Houston is a hip-hop city through and through. We birthed the Geto Boys, UGK, Slim Thug and Paul Wall, just to name a select few. But in the past two or three years, the scene has seen an influx of new blood, raised not just on hip-hop and R&B but also on punk rock and metal. That intermingling has given us new superstars in the making like Fat Tony, B L A C K I E and Ill Liad, who add a tint of spikiness and an old-school thrash sensibility to their beats and verses. The one to make the biggest splash so far has been the jet-setting Fat Tony, who began playing smallish shows upstairs at Boondocks and graduated to opening for the Wu-Tang Clan and Snoop Dogg in the past year. Meanwhile, B L A C K I E keeps digging into more and more industrial sounds, becoming more of a noise act in the grand tradition of Houston legends like Rusted Shut, and Ill Liad is back after a personal and spiritual detour with new album Dope 6ic.

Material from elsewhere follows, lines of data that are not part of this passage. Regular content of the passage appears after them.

(** [next_event]: lines that are neither events nor errors are skipped. *)
Fixpoint next_event (lines : list string) : result (Value * list string) string :=
  match lines with
  | [] => Err "Ghostty live surface subscription closed"
  | line :: rest =>
      v <-? ok_or "expected value" (value_of line);;
      if bool_decide (value_get "method" v ≫= as_str = Some "surface.io.event") then Ok (value_index "params" v, rest)
      else match value_get "error" v with
           | Some err => Err ("Ghostty live event RPC failed: " +:+ text_of err)
           | None => next_event rest
           end
  end.
(** The rest of [unsubscribe], after the request was written: one line is read for the answer. *)
Definition unsubscribe_answer (lines : list string) : result unit string :=
  v <-? ok_or "expected value" (head lines ≫= value_of);;
  match value_get "error" v with Some err => Err ("Ghostty unsubscribe failed: " +:+ text_of err) | None => Ok tt end.

(** ** One-shot requests *)

(** Reading the tree of an object of distinct keys keeps its values read alike. *)
Lemma one_shot_tree id method params token : ∃ p,
  as_value (one_shot id method params token) = with_token token (Obj [("id", n64 id); ("method", Str method); ("params", Obj p)]).
Proof. eexists. destruct token; reflexivity. Qed.

(** The surface server of this repository refuses every one-shot request of the control client,
    with the right token or without, and calls nothing of its provider: the request has no version. *)
Theorem one_shot_refused connected expected id method params token s : ∃ why,
  request connected expected id method params token s = (s, Err why).
Proof.
  destruct connected; [|by eexists]. unfold request, serve, dispatch_with_token.
  destruct (one_shot_tree id method params token) as [p Hp].
  assert (decode_request (as_value (one_shot id method params token)) = None) as Hd by (rewrite Hp; by destruct token).
  assert (value_get "params" (as_value (one_shot id method params token)) = Some (Obj p)) as Hv by (rewrite Hp; by destruct token).
  assert (dispatch_surface parse_line de_layout explain (text_of (one_shot id method params token)) s =
    (s, surface_error Null (-32600) ("invalid request: " +:+ explain (as_value (one_shot id method params token))))) as Hs.
  { unfold dispatch_surface, parse_line. rewrite value_of_text. cbn [ok_or]. by rewrite Hv, Hd. }
  assert (decode_request_text (one_shot id method params token) = None) as Ht by (unfold decode_request_text; rewrite Hd; by destruct (repeats _)).
  unfold parse_line at 1. rewrite value_of_text. cbn [ok_or]. rewrite Ht. rewrite Hs.
  destruct expected; unfold answer_of; rewrite value_of_text; by eexists.
Qed.

(** ** Subscriptions *)

(** The JSON of an acknowledgement carries the number of the subscription. *)
Hypothesis ack_law : ∀ a, value_get "subscription_id" (reply_json (RAck a)) ≫= JsonValue.as_u64 = Some (ack_subscription_id a).

Lemma u64_dec n : 0 ≤ n ≤ u64_max → dec u64_codec (n64 n) = Some n.
Proof. intros Hn. apply (codec_law u64_codec n). exact Hn. Qed.
Lemma subscribe_decodes surface from_seq chunk capacity :
  0 ≤ chunk ≤ u64_max → 0 ≤ capacity ≤ u64_max → from_option (λ n, 0 ≤ n ≤ u64_max) True from_seq →
  decode_subscribe (Obj (subscribe_params surface from_seq chunk capacity)) =
  Some (SurfaceEvents.mkRequest surface from_seq (Z.to_N chunk) (Z.to_N capacity)).
Proof.
  intros Hch Hca Hfr. unfold decode_subscribe, dflt.
  assert (object_field (Obj (subscribe_params surface from_seq chunk capacity)) "surface_id" = Str <$> surface) as -> by (by destruct surface, from_seq).
  assert (object_field (Obj (subscribe_params surface from_seq chunk capacity)) "from_seq" = n64 <$> from_seq) as -> by (by destruct surface, from_seq).
  assert (object_field (Obj (subscribe_params surface from_seq chunk capacity)) "max_chunk_bytes" = Some (n64 chunk)) as -> by (by destruct surface, from_seq).
  assert (object_field (Obj (subscribe_params surface from_seq chunk capacity)) "queue_capacity" = Some (n64 capacity)) as -> by (by destruct surface, from_seq).
  assert (match Str <$> surface with Some v => dec (opt_codec str_codec) v | None => Some None end = Some surface) as -> by (by destruct surface).
  assert (match n64 <$> from_seq with Some v => dec (opt_codec u64_codec) v | None => Some None end = Some from_seq) as ->.
  { destruct from_seq as [n|]; [|done]. apply (codec_law (opt_codec u64_codec) (Some n)). by split. }
  cbn [mbind option_bind]. rewrite (u64_dec chunk Hch). cbn [mbind option_bind]. by rewrite (u64_dec capacity Hca).
Qed.
Lemma subscribe_tree id surface from_seq chunk capacity token :
  let v := enveloped id "surface.io.subscribe" (subscribe_params surface from_seq chunk capacity) token in
  as_value v = v ∧ repeats v = false ∧ value_get "params" v = Some (Obj (subscribe_params surface from_seq chunk capacity)) ∧
  decode_request v = Some (mkSurfaceRequest "2.0" (Some (n64 id)) "surface.io.subscribe" token).
Proof. destruct surface, from_seq, token; by split_and!. Qed.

Opening with "Stomp and Holler," Woodlands native Hayes Carll's KMAG YOYO is one of the most ass-shaking and gut-wrenching albums to come from a Texan's brain-casing this year. The follow-up to 2008's critically adored Trouble in Mind, February's KMAG YOYO (soldier slang for "kiss my ass guys, you're on your own") pulls no punches when it comes to politics or romance. The title song details a crooked enlisted man's government-funded LSD trips, and "Another Like You" is an Urban Cowboy tale for the 21st century, complete with references to The View and spray-on tans. The second-to-last track, "Grateful for Christmas," is destined to become the go-to fractured holiday anthem for the foreseeable future, or until Robert Ellis writes his own.
Founders Tom Stell and Leighza Walker started the nonprofit Obsidian Art Space as a way to promote original work, and they've done just that. Obsidian Art Space already has hosted such performances as the world premiere of Selkie, A Sea Tale by Divergence Vocal Theater. The space also played host to August in August (a presentation of work by August Strindberg), The Great Storm (new plays based on Hurricane Ike) and, most recently, A Midsummer Night's Dream — The Unhatched Project by Unhinged Productions (a gender-bending take on the Shakespeare classic).
Alex Gregg is the epitome of the classic bartender archetype: rolled-up sleeves, a broad and genuine smile and a can-do attitude. Gregg will mix up absolutely any drink you can fathom, and a few more of his own creation. The ultra-creative cocktail menu at Anvil is peppered with his inventions, but that doesn't mean the man can't also put together a soulful and straightforward Manhattan. There's no pretense here, either; Gregg is as friendly and open as they come. So put yourself in his hands and let this Renaissance man (did we mention he's a talented photographer, too?) captain your cocktail ship.